__How to complete this task__:
Scan the entries below for "first" and copy each line that holds it.

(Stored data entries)
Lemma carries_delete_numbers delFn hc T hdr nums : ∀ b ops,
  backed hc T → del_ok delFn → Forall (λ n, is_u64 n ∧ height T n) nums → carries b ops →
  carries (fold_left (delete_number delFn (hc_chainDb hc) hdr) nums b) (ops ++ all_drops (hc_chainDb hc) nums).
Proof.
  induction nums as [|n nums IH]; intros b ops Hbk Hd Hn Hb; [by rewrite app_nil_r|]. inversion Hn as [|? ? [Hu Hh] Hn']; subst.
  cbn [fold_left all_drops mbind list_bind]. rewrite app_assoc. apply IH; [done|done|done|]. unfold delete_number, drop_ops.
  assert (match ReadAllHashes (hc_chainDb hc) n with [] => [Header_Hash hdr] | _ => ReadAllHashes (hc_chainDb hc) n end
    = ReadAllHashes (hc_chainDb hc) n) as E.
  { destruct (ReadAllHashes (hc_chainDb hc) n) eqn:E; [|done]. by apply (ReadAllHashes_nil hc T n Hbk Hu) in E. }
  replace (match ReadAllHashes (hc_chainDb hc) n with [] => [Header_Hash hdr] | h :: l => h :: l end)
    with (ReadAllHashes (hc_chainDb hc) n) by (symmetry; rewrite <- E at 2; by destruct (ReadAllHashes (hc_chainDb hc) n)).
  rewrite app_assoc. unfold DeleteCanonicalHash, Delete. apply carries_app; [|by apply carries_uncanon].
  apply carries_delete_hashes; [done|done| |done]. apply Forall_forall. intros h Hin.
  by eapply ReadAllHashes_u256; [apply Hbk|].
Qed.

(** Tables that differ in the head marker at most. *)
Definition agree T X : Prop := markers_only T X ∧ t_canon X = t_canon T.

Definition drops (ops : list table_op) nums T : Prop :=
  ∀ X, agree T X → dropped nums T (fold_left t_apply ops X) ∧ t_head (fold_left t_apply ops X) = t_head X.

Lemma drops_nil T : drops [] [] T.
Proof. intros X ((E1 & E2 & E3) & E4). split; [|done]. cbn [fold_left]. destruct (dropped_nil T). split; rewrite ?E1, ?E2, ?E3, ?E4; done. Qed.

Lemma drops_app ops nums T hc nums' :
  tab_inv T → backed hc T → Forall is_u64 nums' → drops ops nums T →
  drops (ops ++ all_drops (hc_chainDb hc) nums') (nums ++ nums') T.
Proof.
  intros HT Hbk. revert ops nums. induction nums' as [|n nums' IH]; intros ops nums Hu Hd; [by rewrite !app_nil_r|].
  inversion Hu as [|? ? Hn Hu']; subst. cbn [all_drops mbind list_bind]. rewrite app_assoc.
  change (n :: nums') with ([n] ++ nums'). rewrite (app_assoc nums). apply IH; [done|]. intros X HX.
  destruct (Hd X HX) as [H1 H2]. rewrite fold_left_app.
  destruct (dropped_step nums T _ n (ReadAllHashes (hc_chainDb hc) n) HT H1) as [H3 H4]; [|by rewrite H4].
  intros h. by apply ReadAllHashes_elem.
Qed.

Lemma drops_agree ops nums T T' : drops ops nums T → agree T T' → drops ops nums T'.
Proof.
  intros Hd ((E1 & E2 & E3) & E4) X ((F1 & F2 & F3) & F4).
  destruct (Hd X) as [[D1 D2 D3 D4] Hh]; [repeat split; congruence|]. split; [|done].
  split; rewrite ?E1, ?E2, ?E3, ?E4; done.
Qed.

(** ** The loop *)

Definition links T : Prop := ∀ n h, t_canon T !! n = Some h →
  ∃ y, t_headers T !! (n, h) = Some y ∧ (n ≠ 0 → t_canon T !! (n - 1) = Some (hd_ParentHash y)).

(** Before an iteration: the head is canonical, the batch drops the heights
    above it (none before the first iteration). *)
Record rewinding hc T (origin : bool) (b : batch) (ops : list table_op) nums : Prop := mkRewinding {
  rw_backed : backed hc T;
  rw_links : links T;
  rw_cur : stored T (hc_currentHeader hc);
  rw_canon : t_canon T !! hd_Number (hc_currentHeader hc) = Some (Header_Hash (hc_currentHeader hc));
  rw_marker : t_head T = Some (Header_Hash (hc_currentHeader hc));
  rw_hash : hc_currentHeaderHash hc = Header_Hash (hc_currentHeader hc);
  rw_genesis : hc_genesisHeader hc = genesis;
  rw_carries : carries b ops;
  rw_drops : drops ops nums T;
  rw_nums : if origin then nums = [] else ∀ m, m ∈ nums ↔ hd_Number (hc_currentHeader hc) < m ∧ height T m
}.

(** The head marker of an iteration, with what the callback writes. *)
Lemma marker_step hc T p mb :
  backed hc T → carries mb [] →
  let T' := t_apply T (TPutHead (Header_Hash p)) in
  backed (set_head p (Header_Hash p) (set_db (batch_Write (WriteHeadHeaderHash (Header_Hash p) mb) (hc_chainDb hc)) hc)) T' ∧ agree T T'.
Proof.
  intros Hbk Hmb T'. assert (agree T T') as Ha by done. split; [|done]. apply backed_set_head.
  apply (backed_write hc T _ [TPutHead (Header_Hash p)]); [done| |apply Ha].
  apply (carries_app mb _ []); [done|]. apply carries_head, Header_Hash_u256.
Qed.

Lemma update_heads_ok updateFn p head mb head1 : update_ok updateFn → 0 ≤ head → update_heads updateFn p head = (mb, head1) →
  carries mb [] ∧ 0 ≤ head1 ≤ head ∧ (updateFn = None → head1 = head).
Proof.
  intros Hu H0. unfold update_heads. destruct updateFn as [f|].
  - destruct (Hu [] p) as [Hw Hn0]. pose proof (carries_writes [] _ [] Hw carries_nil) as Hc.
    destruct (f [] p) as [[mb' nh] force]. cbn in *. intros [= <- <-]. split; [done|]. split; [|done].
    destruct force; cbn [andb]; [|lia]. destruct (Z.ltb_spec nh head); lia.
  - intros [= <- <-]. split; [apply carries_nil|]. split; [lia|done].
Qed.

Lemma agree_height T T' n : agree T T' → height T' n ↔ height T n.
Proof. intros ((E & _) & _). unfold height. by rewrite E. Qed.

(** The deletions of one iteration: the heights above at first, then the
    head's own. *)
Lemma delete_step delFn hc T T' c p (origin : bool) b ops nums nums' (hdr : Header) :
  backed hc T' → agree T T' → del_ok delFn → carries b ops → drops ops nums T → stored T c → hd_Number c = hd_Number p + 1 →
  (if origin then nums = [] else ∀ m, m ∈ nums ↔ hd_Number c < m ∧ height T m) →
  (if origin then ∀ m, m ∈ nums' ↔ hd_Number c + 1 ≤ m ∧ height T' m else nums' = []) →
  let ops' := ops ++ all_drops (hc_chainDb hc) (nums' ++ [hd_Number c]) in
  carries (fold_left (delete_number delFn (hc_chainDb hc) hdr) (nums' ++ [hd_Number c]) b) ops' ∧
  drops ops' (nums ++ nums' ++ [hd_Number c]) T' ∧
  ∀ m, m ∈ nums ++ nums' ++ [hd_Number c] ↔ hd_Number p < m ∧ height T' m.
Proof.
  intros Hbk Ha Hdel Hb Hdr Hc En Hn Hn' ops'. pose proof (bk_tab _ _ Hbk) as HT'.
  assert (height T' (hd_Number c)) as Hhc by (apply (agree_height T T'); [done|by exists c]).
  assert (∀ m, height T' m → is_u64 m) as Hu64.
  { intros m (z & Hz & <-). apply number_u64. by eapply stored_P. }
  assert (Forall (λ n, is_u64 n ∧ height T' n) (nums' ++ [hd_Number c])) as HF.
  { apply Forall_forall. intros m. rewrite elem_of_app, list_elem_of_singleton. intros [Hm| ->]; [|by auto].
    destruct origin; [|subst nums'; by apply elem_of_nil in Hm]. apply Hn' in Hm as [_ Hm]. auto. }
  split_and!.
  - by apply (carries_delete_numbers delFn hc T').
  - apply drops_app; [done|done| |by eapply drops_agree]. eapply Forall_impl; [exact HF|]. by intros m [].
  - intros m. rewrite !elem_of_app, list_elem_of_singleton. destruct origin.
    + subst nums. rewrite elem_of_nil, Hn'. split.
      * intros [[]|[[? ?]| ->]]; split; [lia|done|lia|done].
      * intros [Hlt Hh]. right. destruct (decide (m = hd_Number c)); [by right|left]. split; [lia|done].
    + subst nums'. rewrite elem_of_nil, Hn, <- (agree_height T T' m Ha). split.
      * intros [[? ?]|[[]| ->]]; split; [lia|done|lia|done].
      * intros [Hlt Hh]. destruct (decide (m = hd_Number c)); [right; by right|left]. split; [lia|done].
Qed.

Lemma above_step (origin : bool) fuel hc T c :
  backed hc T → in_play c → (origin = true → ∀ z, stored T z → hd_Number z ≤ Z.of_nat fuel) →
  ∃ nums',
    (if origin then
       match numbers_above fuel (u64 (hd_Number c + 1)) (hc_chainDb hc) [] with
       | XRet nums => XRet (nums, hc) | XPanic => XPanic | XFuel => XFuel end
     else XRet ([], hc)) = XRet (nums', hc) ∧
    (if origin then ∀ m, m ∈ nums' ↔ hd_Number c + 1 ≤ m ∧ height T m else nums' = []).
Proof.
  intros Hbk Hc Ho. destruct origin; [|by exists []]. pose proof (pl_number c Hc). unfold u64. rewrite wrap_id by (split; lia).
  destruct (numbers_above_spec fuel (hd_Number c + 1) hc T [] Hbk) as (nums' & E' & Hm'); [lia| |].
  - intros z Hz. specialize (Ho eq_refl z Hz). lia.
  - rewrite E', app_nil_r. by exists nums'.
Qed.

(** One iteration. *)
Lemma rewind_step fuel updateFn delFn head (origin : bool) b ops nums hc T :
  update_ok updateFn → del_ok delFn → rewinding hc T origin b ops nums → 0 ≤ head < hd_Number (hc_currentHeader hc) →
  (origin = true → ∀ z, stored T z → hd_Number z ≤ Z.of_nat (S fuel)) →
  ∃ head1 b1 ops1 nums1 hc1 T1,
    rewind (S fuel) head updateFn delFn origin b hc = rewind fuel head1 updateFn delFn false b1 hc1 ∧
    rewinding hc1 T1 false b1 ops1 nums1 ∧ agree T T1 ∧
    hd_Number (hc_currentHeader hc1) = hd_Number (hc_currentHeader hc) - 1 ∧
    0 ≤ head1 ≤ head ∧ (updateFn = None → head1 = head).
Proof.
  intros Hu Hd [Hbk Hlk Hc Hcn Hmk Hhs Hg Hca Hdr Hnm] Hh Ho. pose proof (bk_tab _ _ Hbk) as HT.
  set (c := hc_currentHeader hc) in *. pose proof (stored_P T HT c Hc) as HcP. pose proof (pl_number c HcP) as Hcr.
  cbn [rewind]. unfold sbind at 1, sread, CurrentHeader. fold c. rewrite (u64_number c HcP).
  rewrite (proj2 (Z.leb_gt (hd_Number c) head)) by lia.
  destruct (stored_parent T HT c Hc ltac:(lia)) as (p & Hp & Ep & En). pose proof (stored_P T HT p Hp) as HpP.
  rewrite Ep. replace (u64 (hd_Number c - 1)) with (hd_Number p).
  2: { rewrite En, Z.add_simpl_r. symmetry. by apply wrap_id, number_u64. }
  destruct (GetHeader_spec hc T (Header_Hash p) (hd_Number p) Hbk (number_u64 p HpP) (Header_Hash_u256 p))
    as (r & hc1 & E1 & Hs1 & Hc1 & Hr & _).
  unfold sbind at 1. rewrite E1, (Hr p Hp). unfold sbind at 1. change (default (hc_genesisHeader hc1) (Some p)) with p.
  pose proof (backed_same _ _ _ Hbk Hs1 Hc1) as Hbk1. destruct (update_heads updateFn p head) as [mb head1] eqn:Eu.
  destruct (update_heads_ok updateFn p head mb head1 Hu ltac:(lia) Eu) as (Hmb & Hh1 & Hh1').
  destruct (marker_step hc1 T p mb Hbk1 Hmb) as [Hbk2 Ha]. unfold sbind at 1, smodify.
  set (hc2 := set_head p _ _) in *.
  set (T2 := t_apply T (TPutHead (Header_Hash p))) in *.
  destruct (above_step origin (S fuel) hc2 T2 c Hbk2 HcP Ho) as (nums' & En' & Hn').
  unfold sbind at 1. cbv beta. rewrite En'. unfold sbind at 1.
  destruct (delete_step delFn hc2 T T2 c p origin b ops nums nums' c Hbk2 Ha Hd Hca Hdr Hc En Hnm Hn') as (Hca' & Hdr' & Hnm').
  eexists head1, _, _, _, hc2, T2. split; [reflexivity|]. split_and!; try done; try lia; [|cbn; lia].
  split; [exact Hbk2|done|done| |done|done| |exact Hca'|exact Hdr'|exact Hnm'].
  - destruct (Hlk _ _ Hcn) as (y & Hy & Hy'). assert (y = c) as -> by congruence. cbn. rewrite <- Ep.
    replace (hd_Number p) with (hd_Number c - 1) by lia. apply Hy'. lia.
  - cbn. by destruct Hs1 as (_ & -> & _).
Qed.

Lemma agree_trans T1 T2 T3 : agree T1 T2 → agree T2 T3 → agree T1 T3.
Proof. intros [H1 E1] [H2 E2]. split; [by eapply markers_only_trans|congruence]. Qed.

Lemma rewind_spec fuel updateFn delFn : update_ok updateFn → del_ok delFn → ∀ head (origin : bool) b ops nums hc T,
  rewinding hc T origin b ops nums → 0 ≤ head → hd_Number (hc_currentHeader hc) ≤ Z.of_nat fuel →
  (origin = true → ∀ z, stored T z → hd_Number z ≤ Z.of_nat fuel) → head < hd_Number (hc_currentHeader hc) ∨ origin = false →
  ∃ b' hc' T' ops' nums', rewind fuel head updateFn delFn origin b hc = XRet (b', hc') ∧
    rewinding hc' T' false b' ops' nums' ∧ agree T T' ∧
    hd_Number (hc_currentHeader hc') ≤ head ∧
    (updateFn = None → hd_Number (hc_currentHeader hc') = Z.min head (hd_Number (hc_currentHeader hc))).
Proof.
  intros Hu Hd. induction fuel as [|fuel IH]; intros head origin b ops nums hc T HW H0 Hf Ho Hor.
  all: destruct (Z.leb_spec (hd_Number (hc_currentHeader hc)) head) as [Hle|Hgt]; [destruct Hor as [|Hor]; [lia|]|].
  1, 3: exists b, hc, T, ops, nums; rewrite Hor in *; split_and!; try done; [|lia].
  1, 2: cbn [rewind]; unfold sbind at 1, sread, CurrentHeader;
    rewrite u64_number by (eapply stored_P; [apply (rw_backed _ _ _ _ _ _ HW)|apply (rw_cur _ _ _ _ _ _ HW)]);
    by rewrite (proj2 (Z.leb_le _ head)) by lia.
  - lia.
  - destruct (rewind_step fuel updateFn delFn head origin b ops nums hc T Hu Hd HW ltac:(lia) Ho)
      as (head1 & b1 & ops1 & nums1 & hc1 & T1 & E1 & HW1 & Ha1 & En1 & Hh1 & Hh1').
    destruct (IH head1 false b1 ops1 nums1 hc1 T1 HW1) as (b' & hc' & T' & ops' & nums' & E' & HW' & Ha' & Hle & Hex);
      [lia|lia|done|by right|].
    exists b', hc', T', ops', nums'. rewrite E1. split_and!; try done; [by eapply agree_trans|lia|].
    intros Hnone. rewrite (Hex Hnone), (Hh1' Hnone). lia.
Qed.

__Answer box__:
    above it (none before the first iteration). *)
(** The deletions of one iteration: the heights above at first, then the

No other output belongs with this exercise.